Saved entries:
☆ ☆ ☆ ☆ ☆ ☆ ☆

(** The loop over [keys] on two objects that the ['change'] listeners leave
    alone, when these listeners return. *)
Lemma change_loop_run this ls l old new keys w :
  heap w !! ls = Some old → heap w !! l = Some new →
  listeners_quiet this "change" w →
  listeners_keep this "change" ls w → listeners_keep this "change" l w →
  ∃ w',
    for_in keys (λ key,
      o ← get_prop (VRef ls) key;
      n ← get_prop (VRef l) key;
      if negb (strict_eq n o) then emit this "change" [n; o] ;; mret ()
      else mret ()) w = Ok () w' ∧
    private w' = private w ∧ listeners w' = listeners w ∧
    calls w' = calls w ++ change_calls this (subscribers this "change" w) old new keys ∧
    ∀ l0, is_Some (heap w !! l0) → listeners_keep this "change" l0 w →
          heap w' !! l0 = heap w !! l0.
Proof.
  revert w. induction keys as [|key keys IH]; intros w Hold Hnew Hq Hkold Hknew.
  - exists w. split; [done|]. split; [done|]. split; [done|].
    split; [|done]. unfold change_calls. simpl. by rewrite (right_id_L [] (++)).
  - rewrite for_in_cons. do 2 (rewrite bind_unfold; simpl).
    rewrite Hold, Hnew. simpl. rewrite change_calls_cons.
    destruct (negb (strict_eq (default VUndef (new !! key))
                              (default VUndef (old !! key)))) eqn:Hdiff.
    + rewrite bind_unfold.
      destruct (emit_quiet this "change"
                  [default VUndef (new !! key); default VUndef (old !! key)] w Hq)
        as (b & w1 & -> & Hp & Hl & Hc & Hh). simpl.
      assert (subscribers this "change" w1 = subscribers this "change" w) as Hsub
        by (unfold subscribers; by rewrite Hl).
      destruct (IH w1) as (w' & -> & Hp' & Hl' & Hc' & Hh').
      * by rewrite Hh by (by rewrite ?Hold).
      * by rewrite Hh by (by rewrite ?Hnew).
      * unfold listeners_quiet. by rewrite Hsub.
      * unfold listeners_keep. by rewrite Hsub.
      * unfold listeners_keep. by rewrite Hsub.
      * exists w'. split; [done|]. split; [congruence|]. split; [congruence|].
        split.
        { rewrite Hc', Hc, Hsub. by rewrite <- (assoc_L (++)). }
        intros l0 Hl0 Hk0. rewrite Hh'; [by apply Hh| |].
        -- by rewrite Hh.
        -- unfold listeners_keep. by rewrite Hsub.
    + change (@mret M _ _ () w) with (Ok () w).
      destruct (IH w) as (w' & -> & Hp' & Hl' & Hc' & Hh'); try done.
      by exists w'.
Qed.

Lemma change_calls_same this subs old new keys :
  Forall (λ key, new !! key = old !! key) keys →
  change_calls this subs old new keys = [].
Proof.
  induction 1 as [|key keys Hkey _ IH]; [done|].
  rewrite change_calls_cons, IH, Hkey. unfold strict_eq.
  by rewrite bool_decide_eq_true_2.
Qed.

Lemma Object_keys_ref lv w :
  Object_keys (VRef lv) w = Ok (map_to_list (own_props (heap w) (VRef lv))).*1 w.
Proof. reflexivity. Qed.

Lemma array_indices_keys (m : gmap string val) :
  array_indices (map_to_list m).*1 = (λ i : nat, pretty i) <$> seq 0 (size m).
Proof. unfold array_indices. by rewrite length_fmap, length_map_to_list. Qed.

☆ ☆ ☆ ☆ ☆ ☆ ☆

_Exercise goal_. Lines after the one containing "-- by rewrite Hh." are not part of the task. Output the entries exactly from their first line through that one.

_Solution to the problem_.
(** The loop over [keys] on two objects that the ['change'] listeners leave
    alone, when these listeners return. *)
Lemma change_loop_run this ls l old new keys w :
  heap w !! ls = Some old → heap w !! l = Some new →
  listeners_quiet this "change" w →
  listeners_keep this "change" ls w → listeners_keep this "change" l w →
  ∃ w',
    for_in keys (λ key,
      o ← get_prop (VRef ls) key;
      n ← get_prop (VRef l) key;
      if negb (strict_eq n o) then emit this "change" [n; o] ;; mret ()
      else mret ()) w = Ok () w' ∧
    private w' = private w ∧ listeners w' = listeners w ∧
    calls w' = calls w ++ change_calls this (subscribers this "change" w) old new keys ∧
    ∀ l0, is_Some (heap w !! l0) → listeners_keep this "change" l0 w →
          heap w' !! l0 = heap w !! l0.
Proof.
  revert w. induction keys as [|key keys IH]; intros w Hold Hnew Hq Hkold Hknew.
  - exists w. split; [done|]. split; [done|]. split; [done|].
    split; [|done]. unfold change_calls. simpl. by rewrite (right_id_L [] (++)).
  - rewrite for_in_cons. do 2 (rewrite bind_unfold; simpl).
    rewrite Hold, Hnew. simpl. rewrite change_calls_cons.
    destruct (negb (strict_eq (default VUndef (new !! key))
                              (default VUndef (old !! key)))) eqn:Hdiff.
    + rewrite bind_unfold.
      destruct (emit_quiet this "change"
                  [default VUndef (new !! key); default VUndef (old !! key)] w Hq)
        as (b & w1 & -> & Hp & Hl & Hc & Hh). simpl.
      assert (subscribers this "change" w1 = subscribers this "change" w) as Hsub
        by (unfold subscribers; by rewrite Hl).
      destruct (IH w1) as (w' & -> & Hp' & Hl' & Hc' & Hh').
      * by rewrite Hh by (by rewrite ?Hold).
      * by rewrite Hh by (by rewrite ?Hnew).
      * unfold listeners_quiet. by rewrite Hsub.
      * unfold listeners_keep. by rewrite Hsub.
      * unfold listeners_keep. by rewrite Hsub.
      * exists w'. split; [done|]. split; [congruence|]. split; [congruence|].
        split.
        { rewrite Hc', Hc, Hsub. by rewrite <- (assoc_L (++)). }
        intros l0 Hl0 Hk0. rewrite Hh'; [by apply Hh| |].
        -- by rewrite Hh.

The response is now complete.